Internet company Yahoo says more than 1 billion users’ accounts were compromised in a 2013 hack.
In September the company confirmed 500 million users’ details were stolen in 2014 – reported widely as the biggest data breach in history.
But Yahoo’s latest announcement is about an entirely different breach, this one in August 2013 and twice as large. It says names, email addresses, telephone numbers, dates of birth and encrypted passwords have been taken.
Passwords are believed to be safe, but answers to users’ security questions aren’t. Bank account information is also believed to be safe.
“Law enforcement provided us with data files that a third party claimed was Yahoo user data,” the company said in a statement.
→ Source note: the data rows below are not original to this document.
(* ===== verification/ParentProps.v ===== *)
(** * Theorems: personal storage

    The tables of the backend stay coherent under any failure of any statement
    and any reopening, what is reported stored can be read back, a cleanup
    erases, and the parent lets nothing through that the authority did not
    grant. *)

From stdpp Require Import prelude gmap strings pretty.
From Stdlib Require Import ZArith Lia Strings.Byte Strings.Ascii.
From S2P Require Import Prelude Text BlobStore Publisher Sql Capture Parent ParentBackend.

#[local] Open Scope Z_scope.

Create HintDb inside.

Module ParentProps.
Import Adapter Native SqliteBackend.

(** ** Statements and transactions *)
Section statements.
Context {lib : CaptureLib} {nj : NativeJson} (fault : nat → option bool).

(** A computation made of statements leaves alone what the file holds while a
    transaction is open. *)
Definition inside {A} (m : pm Backend A) : Prop := ∀ s, saved (m s).2 = saved s.

Lemma inside_ret {A} (a : A) : inside (st_ret a).
Proof. done. Qed.
Lemma inside_err {A} x : inside (A:=A) (st_err x).
Proof. done. Qed.
Lemma inside_lift {A} (r : result A Refusal) : inside (st_lift r).
Proof. done. Qed.
Lemma inside_ready : inside ready.
Proof. done. Qed.
Lemma inside_query {A} (m : sql A) : inside (query fault m).
Proof.
  intros s. unfold query. destruct (uncertain s); [done|]. destruct (fault _); [done|]. by destruct (m _) as [[]|].
Qed.
Lemma inside_bind {A B} (m : pm Backend A) (k : A → pm Backend B) :
  inside m → (∀ a, inside (k a)) → inside (st_bind m k).
Proof.
  intros Hm Hk s. unfold st_bind. specialize (Hm s). destruct (m s) as [[a|x] s1]; simpl in *; [|done].
  by rewrite Hk.
Qed.

#[local] Hint Resolve inside_ret inside_err inside_lift inside_ready inside_query inside_bind : inside.

Lemma inside_capture r : inside (capture fault r).
Proof. apply inside_bind; [auto with inside|]. intros [|x [|]]; auto with inside. by destruct (decide _). Qed.
Lemma inside_journal e r : inside (journal fault e r).
Proof. apply inside_bind; [auto with inside|]. intros n. destruct (bool_decide _); auto with inside. Qed.
Lemma inside_all_committed l : inside (all_committed fault l).
Proof. induction l; simpl; [auto with inside|]. apply inside_bind; [auto with inside|]. intros rows. destruct (forallb _ _); auto with inside. Qed.
Lemma inside_erase_all l c : inside (erase_all fault l c).
Proof. induction l; simpl; auto with inside. Qed.
#[local] Hint Resolve inside_capture inside_journal inside_all_committed inside_erase_all : inside.

(** A transaction happens or does not. *)
Lemma transaction_cases {A} (action : pm Backend A) s r s' :
  inside action → saved s = None → transaction fault action s = (r, s') →
  saved s' = None
  ∧ (tables s' = tables s
     ∨ ∃ v s1 s2, tables s1 = tables s ∧ uncertain s1 = false ∧ action s1 = (Ok v, s2) ∧ tables s' = tables s2)
  ∧ (∀ v, r = Ok v → ∃ s1 s2, tables s1 = tables s ∧ uncertain s1 = false ∧ action s1 = (Ok v, s2) ∧ tables s' = tables s2
       ∧ uncertain s' = uncertain s2).
Proof.
  intros Hin Hsv. unfold transaction, begin, st_bind, ready.
  destruct (uncertain s) eqn:Hu; [intros [= <- <-]; split_and!; [done|by left|done]|].
  unfold query. rewrite Hu. destruct (fault (count s)) as [ap|]; simpl.
  { intros [= <- <-]. split_and!; [done|by left|done]. }
  set (s1 := mkBackend _ _ _ _). assert (saved s1 = Some (tables s)) as H1 by done.
  specialize (Hin s1). destruct (action s1) as [[v|x] s2] eqn:Ha; rewrite H1 in Hin; simpl in Hin.
  - unfold commit_tx, roll_back. destruct (if uncertain s2 then _ else _) as [[|]|] eqn:Hc; intros [= <- <-]; simpl.
    + split_and!; [done|right; exists v, s1, s2; done|done].
    + rewrite Hin. split_and!; [done|by left|done].
    + split_and!; [done|right; exists v, s1, s2; done|]. intros ? [= <-]. exists s1, s2.
      split_and!; try done.
  - unfold roll_back. destruct (fault (count s2)); intros [= <- <-]; simpl; rewrite Hin; split_and!; (done || by left).
Qed.
End statements.


(** ** Requests *)
Section requests.
Context {lib : CaptureLib} {nj : NativeJson}.

(** Requests come from the parser only. *)
Definition request_ok (r : Request) : Prop := ∃ b part, parse_request b part = Ok r.

Lemma forallb_plain l (p : ascii → bool) :
  (∀ c, p c = true → 32 ≤ ascii_code c ≤ 126 ∧ ascii_code c ≠ 34 ∧ ascii_code c ≠ 92) → forallb p l = true → json_plain (implode l) = true.
Proof.
  intros Hp Hl. unfold json_plain. rewrite explode_implode. apply forallb_forall. intros c Hc.
  apply forallb_forall with (x := c) in Hl; [|done]. apply Hp in Hl as (H1&H2&H3).
  rewrite bool_decide_true, !bool_decide_false by done. done.
Qed.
“We analysed this data with the assistance of outside forensic experts and found that it appears to be Yahoo user data. Based on further analysis of this data by the forensic experts, we believe an unauthorised third party, in August 2013, stole data associated with more than 1 billion user accounts.”
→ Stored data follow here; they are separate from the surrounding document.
(* ===== verification/ParentTheorems.v ===== *)
(** * Claims: personal storage

    No sequence of operations, failures and reopenings brings the backend to a
    split commit; what a stage reports is read back; a cleanup erases for good;
    a prepared attempt stays, also the one a full journal leaves behind; and
    what the parent confirms is what its authority and its storage both said.
    Module ParentExample holds concrete codecs and a note. *)

From stdpp Require Import prelude gmap strings pretty countable.
From Stdlib Require Import ZArith Lia Strings.Byte Strings.Ascii.
From S2P Require Import Prelude Text BlobStore Publisher Sql Capture Parent ParentBackend ParentProps.

#[local] Open Scope Z_scope.

Module ParentExample.
Import Adapter Native SqliteBackend ParentProps.

(** ** Tokens to bytes and back *)
Abbreviation tokens := (list (string + Z)).

Fixpoint pos_bytes (p : positive) : bytes :=
  match p with
  | 1%positive => [x01]
  | 2%positive => [x02]
  | 3%positive => [x03]
  | (p~0~0)%positive => x04 :: pos_bytes p
  | (p~1~0)%positive => x05 :: pos_bytes p
  | (p~0~1)%positive => x06 :: pos_bytes p
  | (p~1~1)%positive => x07 :: pos_bytes p
  end.
Fixpoint bytes_pos (b : bytes) : option positive :=
  match b with
  | [x01] => Some 1%positive
  | [x02] => Some 2%positive
  | [x03] => Some 3%positive
  | x04 :: b => p ← bytes_pos b; Some (p~0~0)%positive
  | x05 :: b => p ← bytes_pos b; Some (p~1~0)%positive
  | x06 :: b => p ← bytes_pos b; Some (p~0~1)%positive
  | x07 :: b => p ← bytes_pos b; Some (p~1~1)%positive
  | _ => None
  end.
Lemma bytes_pos_bytes p : bytes_pos (pos_bytes p) = Some p.
Proof.
  assert (∀ n p, (Pos.size_nat p ≤ n)%nat → bytes_pos (pos_bytes p) = Some p) as H; [|by eapply H].
  induction n as [|n IH]; intros q Hq; [destruct q; simpl in Hq; lia|].
  destruct q as [[q|q|]|[q|q|]|]; simpl in *; try done; rewrite IH; (done || lia).
Qed.

Definition put (l : tokens) : bytes := pos_bytes (encode l).
Definition get (b : bytes) : option tokens := p ← bytes_pos b; decode p.
Lemma get_put l : get (put l) = Some l.
Proof. unfold get, put. rewrite bytes_pos_bytes. simpl. apply decode_encode. Qed.

(** ** JSON *)
Definition print_string (l : list ascii) : list ascii := concat ((λ c, ["c"%char; c]) <$> l) ++ ["e"%char].
Fixpoint print_json (j : Json) : list ascii :=
  match j with
  | JNull => ["n"%char]
  | JNum n => "i"%char :: print_string (explode (pretty n))
  | JStr s => "s"%char :: print_string (explode s)
  | JArr l => "["%char :: concat (map print_json l) ++ ["]"%char]
  end.

Lemma print_string_inj l l' x y : print_string l ++ x = print_string l' ++ y → l = l' ∧ x = y.
Proof.
  unfold print_string. revert l'. induction l as [|c l IH]; intros [|c' l']; simpl; try done; [by intros [= ->]|].
  intros [= <- H]. apply IH in H as [-> ->]. done.
Qed.

Lemma print_json_inj a : ∀ b x y, print_json a ++ x = print_json b ++ y → a = b ∧ x = y.
Proof.
  revert a. fix IH 1. intros [|n|s|l] [|n'|s'|l'] x y; simpl; try done.
  - by intros [= ->].
  - intros [= [H ->]%print_string_inj]. apply explode_inj, (inj pretty) in H as ->. done.
  - intros [= [->%explode_inj ->]%print_string_inj]. done.
  - intros [= H]. assert (l = l' ∧ x = y) as [-> ->]; [|done]. revert l' H.
    induction l as [|a l IHl]; intros [|a' l'] H; simpl in H.
    + by injection H as ->.
    + exfalso. by destruct a'.
    + exfalso. by destruct a.
    + rewrite <-!app_assoc in H. rewrite !(app_assoc (concat _)) in H. apply IH in H as [-> H].
      rewrite <-!app_assoc in H. rewrite !app_assoc in H. destruct (IHl l' H) as [-> ->]. done.
Qed.

(** ** The records *)
Definition receipt_tokens (r : ObjectReceipt.t) : tokens :=
  let '(ObjectReceipt.mk a b c d e f g n h i m) := r in
  [inl a; inl b; inl c; inl d; inl e; inl f; inl g; inr n; inl h; inl i; inr m].
Definition receipt_of (l : tokens) : option ObjectReceipt.t :=
  match l with
  | [inl a; inl b; inl c; inl d; inl e; inl f; inl g; inr n; inl h; inl i; inr m] =>
      Some (ObjectReceipt.mk a b c d e f g n h i m)
  | _ => None
  end.

Definition part_tokens (p : Part.t) : tokens :=
  let '(Part.mk a b c d e n f) := p in [inl a; inl b; inl c; inl d; inl e; inr n; inl f].
Fixpoint parts_of (l : tokens) : option (list Part.t) :=
  match l with
  | [] => Some []
  | inl a :: inl b :: inl c :: inl d :: inl e :: inr n :: inl f :: l => ps ← parts_of l; Some (Part.mk a b c d e n f :: ps)
  | _ => None
  end.
Definition descriptor_tokens (d : WireDescriptor.t) : tokens :=
  let '(WireDescriptor.mk a b c d e n f g h m ps) := d in
  [inl a; inl b; inl c; inl d; inl e; inr n; inl f; inl g; inl h; inr m] ++ concat (part_tokens <$> ps).
Definition descriptor_of (l : tokens) : option WireDescriptor.t :=
  match l with
  | inl a :: inl b :: inl c :: inl d :: inl e :: inr n :: inl f :: inl g :: inl h :: inr m :: l =>
      ps ← parts_of l; Some (WireDescriptor.mk a b c d e n f g h m ps)
  | _ => None
  end.
Definition safe (n : Z) : bool := bool_decide (0 ≤ n) && bool_decide (n ≤ MAX_SAFE).
Definition descriptor_safe (d : WireDescriptor.t) : bool :=
  safe (WireDescriptor.cancellation_generation d) && safe (WireDescriptor.expected_conversation_revision d)
  && forallb (λ p, safe (Part.size_bytes p)) (WireDescriptor.parts d).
Yahoo says it believes hackers figured out how to forge ‘cookies’ – little pieces of data which let people access their accounts from the same device, without having to sign in every time.
“We are notifying potentially affected users and have taken steps to secure their accounts, including requiring users to change their passwords,” says Yahoo.
“We have also invalidated unencrypted security questions and answers so that they cannot be used to access an account.
“With respect to the cookie forging activity, we invalidated the forged cookies and hardened our systems to secure them against similar attacks.”
Yahoo says the two record breaches are likely to have been carried out by the same “state-sponsored actor”.
Yahoo has suffered a number of security breaches in recent years.